= A Bequest to the Nation =

Play written by Terence Rattigan

First edition (publ. Hamish Hamilton)

A Bequest to the Nation is a 1970 play by Terence Rattigan, based on his 1966 television play Nelson (full title – Nelson – A Portrait in Miniature). It recounts the events surrounding Horatio Nelson, his mistress Emma Hamilton, and his wife Frances Nisbet in the events immediately before, during and after the Battle of Trafalgar. It also includes various other historical characters such as Thomas Hardy and William Nelson.
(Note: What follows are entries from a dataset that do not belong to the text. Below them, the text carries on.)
(* ===== verification/Alias.v ===== *)
(** * The devices are objects of the caller

    [publishToSNS] reads [device.deviceToken] when it builds the
    parameters (line 73), and the callback reads [device.deviceType] and
    [device.deviceToken] again when the transport calls it (lines 80-81).
    The callback closes over the variable [device], which refers to the
    object the caller passed in the array: an assignment the caller makes
    to that object while the request is in flight is seen by the second
    read and not by the first.

    [reassign k device'] is such an assignment, as the closure of request
    [k] sees it.  The theorems say that the run goes on as if the call had
    been made with the new device, except for the message, which went to
    the token read at [send]. *)

From stdpp Require Import base option list strings gmap.
From S2P Require Import Prelude JsValue Promise World Payload Publish Delivery.

(** ** The assignment *)

(** The device object of request [k] becomes [device']: the closure holds
    the object, the parameters hold what was read from it. *)
Definition reassign (k : nat) (device' : value) (w : world) : world :=
  match w_inflight w !! k with
  | Some (Some rq) =>
      set_inflight
        (<[k := Some (Request (rq_client rq) (rq_params rq) device' (rq_promise rq))]>
           (w_inflight w)) w
  | _ => w
  end.

(** The dispatch of a call made with [device'] at position [i]. *)
Definition redirected (d : dispatch) (i : nat) (device' : value) : dispatch :=
  Dispatch (d_client d) (d_payload d) (d_attributes d) (<[i := device']> (d_devices d))
    (d_promise d) (d_request d) (d_join d).

(** * Lemmas *)

(** A callback depends on its request through the variables it closes
    over, [device] and [promise]: the client and the parameters of the
    request do not matter to it. *)
Lemma deliver_closure k err data w rq client params :
  w_inflight w !! k = Some (Some rq) ->
  deliver k err data
    (set_inflight (<[k := Some (Request client params (rq_device rq) (rq_promise rq))]>
                     (w_inflight w)) w)
  = deliver k err data w.
Proof.
  intros Hk. unfold deliver. cbn [w_inflight set_inflight].
  rewrite list_lookup_insert_eq by (by eapply lookup_lt_Some).
  by rewrite Hk, list_insert_insert_eq.
Qed.

Section one_device.
Context (d : dispatch) (st : list dstate) (w : world) (i : nat) (device device' : value).
Context (Htracks : tracks d st w).
Context (Hdevice : d_devices d !! i = Some device).
Context (Hwaiting : st !! i = Some Waiting).

(** The world in which the request of device [i] had been made for
    [device']. *)
Definition resent : world :=
  set_inflight (<[d_request d + i := request_of (redirected d i device') i device' Waiting]>
                  (w_inflight w)) w.

Lemma request_tracked :
  w_inflight w !! (d_request d + i) = Some (request_of d i device Waiting).
Proof. destruct Htracks as (_ & Hdev & _). by destruct (Hdev _ _ _ Hdevice Hwaiting). Qed.

Lemma reassign_tracked :
  reassign (d_request d + i) device' w
  = set_inflight
      (<[d_request d + i :=
           Some (Request (d_client d) (paramsOf device (d_payload d) (d_attributes d)) device'
                   (d_promise d + i))]> (w_inflight w)) w.
Proof. unfold reassign. by rewrite request_tracked. Qed.

Lemma resent_tracks : tracks (redirected d i device') st resent.
Proof.
  pose proof request_tracked as Hk. destruct Htracks as (Hlen & Hdev & Hjoin).
  unfold tracks. cbn [redirected d_devices d_join].
  split_and!; [by rewrite length_insert| |done].
  intros i' dev s Hdev' Hs. unfold device_tracked, resent. cbn -[request_of].
  destruct (decide (i' = i)) as [->|Hne].
  - rewrite list_lookup_insert_eq in Hdev' by (by eapply lookup_lt_Some).
    rewrite list_lookup_insert_eq by (by eapply lookup_lt_Some). simplify_eq.
    split; [done|]. by destruct (Hdev _ _ _ Hdevice Hwaiting).
  - rewrite list_lookup_insert_ne in Hdev' by done.
    rewrite list_lookup_insert_ne by lia. by apply Hdev.
Qed.

(** The callback of the reassigned request is the callback of the
    request made for [device']. *)
Lemma deliver_reassign err data :
  deliver (d_request d + i) err data (reassign (d_request d + i) device' w)
  = deliver (d_request d + i) err data resent.
Proof.
  pose proof request_tracked as Hk. rewrite reassign_tracked.
  rewrite <- (deliver_closure _ _ _ resent
                (Request (d_client d) (paramsOf device' (d_payload d) (d_attributes d)) device'
                   (d_promise d + i))
                (d_client d) (paramsOf device (d_payload d) (d_attributes d))).
  - unfold resent. cbn [w_inflight set_inflight rq_device rq_promise].
    by rewrite list_insert_insert_eq.
  - unfold resent. cbn [w_inflight set_inflight].
    apply list_lookup_insert_eq. by eapply lookup_lt_Some.
Qed.

End one_device.

(** * Theorems *)

(** C35: an assignment to a device object while its request is in flight
    changes the outcome and not the delivery: the message stays addressed
    to the token read at [send], and the callback builds the outcome from
    the object as it is when the transport answers, so that the call goes
    on as a call made with the new device at that position. *)
Theorem reassign_deliver d st w i device device' err data :
  tracks d st w -> d_devices d !! i = Some device -> st !! i = Some Waiting ->
  tracks (redirected d i device') (<[i := next_state (w_globals w) device' err data]> st)
    (deliver (d_request d + i) err data (reassign (d_request d + i) device' w))
  /\ exists rq,
       w_inflight (reassign (d_request d + i) device' w) !! (d_request d + i) = Some (Some rq)
       /\ rq_device rq = device'
       /\ field (rq_params rq) "TargetArn" = field device "deviceToken".
Proof.
  intros Htracks Hdevice Hwaiting. split.
  - rewrite (deliver_reassign d st w i device device') by done.
    apply (deliver_tracks (redirected d i device') st (resent d w i device') i device');
      [by eapply resent_tracks| |done].
    cbn. apply list_lookup_insert_eq. by eapply lookup_lt_Some.
  - rewrite (reassign_tracked d st w i device device') by done. eexists. split.
    + cbn. apply list_lookup_insert_eq. eapply lookup_lt_Some.
      by apply (request_tracked d st w i device).
    + done.
Qed.

(** * Witnesses *)

(** The second device of the example after the caller has given it
    another token. *)
Definition demo_moved : value :=
  VObj [("deviceType", VStr "android"); ("deviceToken", VBuffer [Byte.x00; Byte.x2a])].

Lemma reassign_deliver_witness :
  tracks (redirected demo_dispatch 1 demo_moved)
    (<[1 := next_state (w_globals demo_tracked) demo_moved VNull demo_answer]>
       [Waiting; Waiting])
    (deliver (0 + 1) VNull demo_answer (reassign (0 + 1) demo_moved demo_tracked))
  /\ exists rq,
       w_inflight (reassign (0 + 1) demo_moved demo_tracked) !! (0 + 1) = Some (Some rq)
       /\ rq_device rq = demo_moved
       /\ field (rq_params rq) "TargetArn" = field demo_android "deviceToken".
Proof.
  by apply (reassign_deliver demo_dispatch [Waiting; Waiting] demo_tracked 1 demo_android
              demo_moved VNull demo_answer demo_tracked_tracks).
Defined.

(** The message went to the token [ff]; the outcome names the token
    [002a]. *)
Example reassign_example :
  field (default VUndefined
           (rq_params <$> mjoin (w_inflight (reassign 1 demo_moved demo_tracked) !! 1)))
    "TargetArn" = VBuffer [Byte.xff]
  /\ aggregate (w_heap (deliver 0 VNull demo_answer
                         (deliver 1 VNull demo_answer (reassign 1 demo_moved demo_tracked)))) 0
     = Some (Resolved (VArr
         [successOutcome (VObj [("deviceType", VStr "ios"); ("deviceToken", VStr "01ab")])
            demo_answer;
          successOutcome (VObj [("deviceType", VStr "android"); ("deviceToken", VStr "002a")])
            demo_answer])).
Proof. split; reflexivity. Qed.
Lemma requests_of_cons p device devices :
  requests_of p (device :: devices)
  = Some (Request sns (paramsOf device payload attributes) device p)
    :: requests_of (S p) devices.
Proof.
  unfold requests_of. simpl. rewrite Nat.add_0_r. f_equal.
  apply imap_ext. intros i d _. simpl. do 2 f_equal. lia.
Qed.

Lemma published_cons device devices w :
  published (device :: devices) w
  = published devices
      (set_inflight
         (w_inflight w
          ++ [Some (Request sns (paramsOf device payload attributes) device
                      (length (cells (w_heap w))))])
         (alloc w)).
Proof.
  unfold published, alloc. rewrite requests_of_cons.
  destruct w as [? ? ? [cs js] inflight ? ? ?]. simpl.
  rewrite length_app, <- !app_assoc. simpl. by rewrite Nat.add_1_r.
Qed.

Lemma requests_of_Some p devices : Forall is_Some (requests_of p devices).
Proof.
  apply Forall_lookup. intros i rq. unfold requests_of. rewrite list_lookup_imap.
  destruct (devices !! i); [|done]. intros [= <-]. by eexists.
Qed.

(** Every device that is not [null] or [undefined] gets its promise and
    its request, in the order of the array. *)
Lemma publish_all devices w :
  Forall (fun device => loose_neq_null device = true) devices ->
  emapM (fun device => publishToSNS sns device payload attributes) devices w
  = (Normal (seq (length (cells (w_heap w))) (length devices)), published devices w).
Proof.
  intros Hall. revert w. induction Hall as [|device devices Hd _ IH]; intros w.
  - by rewrite published_nil.
  - simpl. unfold ebind at 1. rewrite publishToSNS_run, Hd.
    unfold ebind at 1. rewrite IH, published_cons. simpl.
    rewrite length_app. simpl. by rewrite Nat.add_1_r.
Qed.
(** * ArcLink client: protocol engine of [obspy/arclink/client.py]

    A shallow embedding of the request engine of the ArcLink/WebDC client
    ([Client._readln], [_hello], [_bye], [_request], [_fetch], [getRouting],
    [_findRoute], [getQC] and [Client.__init__]) together with the facts the
    specification states about it.

    Python 2 [str] values are byte strings and are modelled by [string];
    integers by [Z]; the key store, a [dict], by [gmap string string] living
    in a heap of dictionary objects, because the constructor's default
    dictionary is one object shared between instances.  The routing table is
    an association list in the order in which the [dict] is iterated.

    The Telnet connection is an oracle: [replies] lists what the successive
    calls of [Telnet.read_until] return (data up to the sentinel, or whatever
    had arrived when the timeout struck; the empty string once the list is
    exhausted) and [streams] lists the bytes seen by the successive
    [makefile()] objects, each ending in end-of-file.  Everything the client
    does on the connection is appended to [log].  Opening a connection always
    succeeds; printing under [debug] and the [time.sleep] pauses are not
    modelled.  Loops that Python writes as [while] take a number of turns
    they may use; [OutOfFuel] is the run that has not ended within them. *)

From Stdlib Require Import ZArith List String Ascii Bool Lia.
From Stdlib Require Import Sorting.Sorted Sorting.Permutation.
From stdpp Require Import gmap strings pretty.

Open Scope string_scope.
Open Scope Z_scope.

(** ** Python built-ins used by the client *)

Module Py.

(** [str.isspace] on one byte: space, [\t], [\n], [\v], [\f], [\r]. *)
Definition is_space (c : ascii) : bool :=
  let n := N_of_ascii c in
  (n =? 32)%N || ((9 <=? n)%N && (n <=? 13)%N).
The title refers to Nelson leaving Emma and their child Horatia to the nation on his death.

==Productions==

===Stage===
The play was first performed at the Theatre Royal, Haymarket on 23 September 1970. The director was Peter Glenville, with Zoe Caldwell playing Emma and Ian Holm as Nelson. Reviews were not favourable.

===Television and film===

In 1973, a film version was produced, with Glenda Jackson as Lady Hamilton, Peter Finch as Nelson and Margaret Leighton as Frances. Anthony Quayle played Lord Minto.

===Radio===
For the Trafalgar 200 commemorations in 2005, BBC Radio 3 broadcast a radio version on 16 October that year, with Janet McTeer as Emma, Kenneth Branagh as Nelson and Amanda Root as Frances. John Shrapnel played Lord Minto.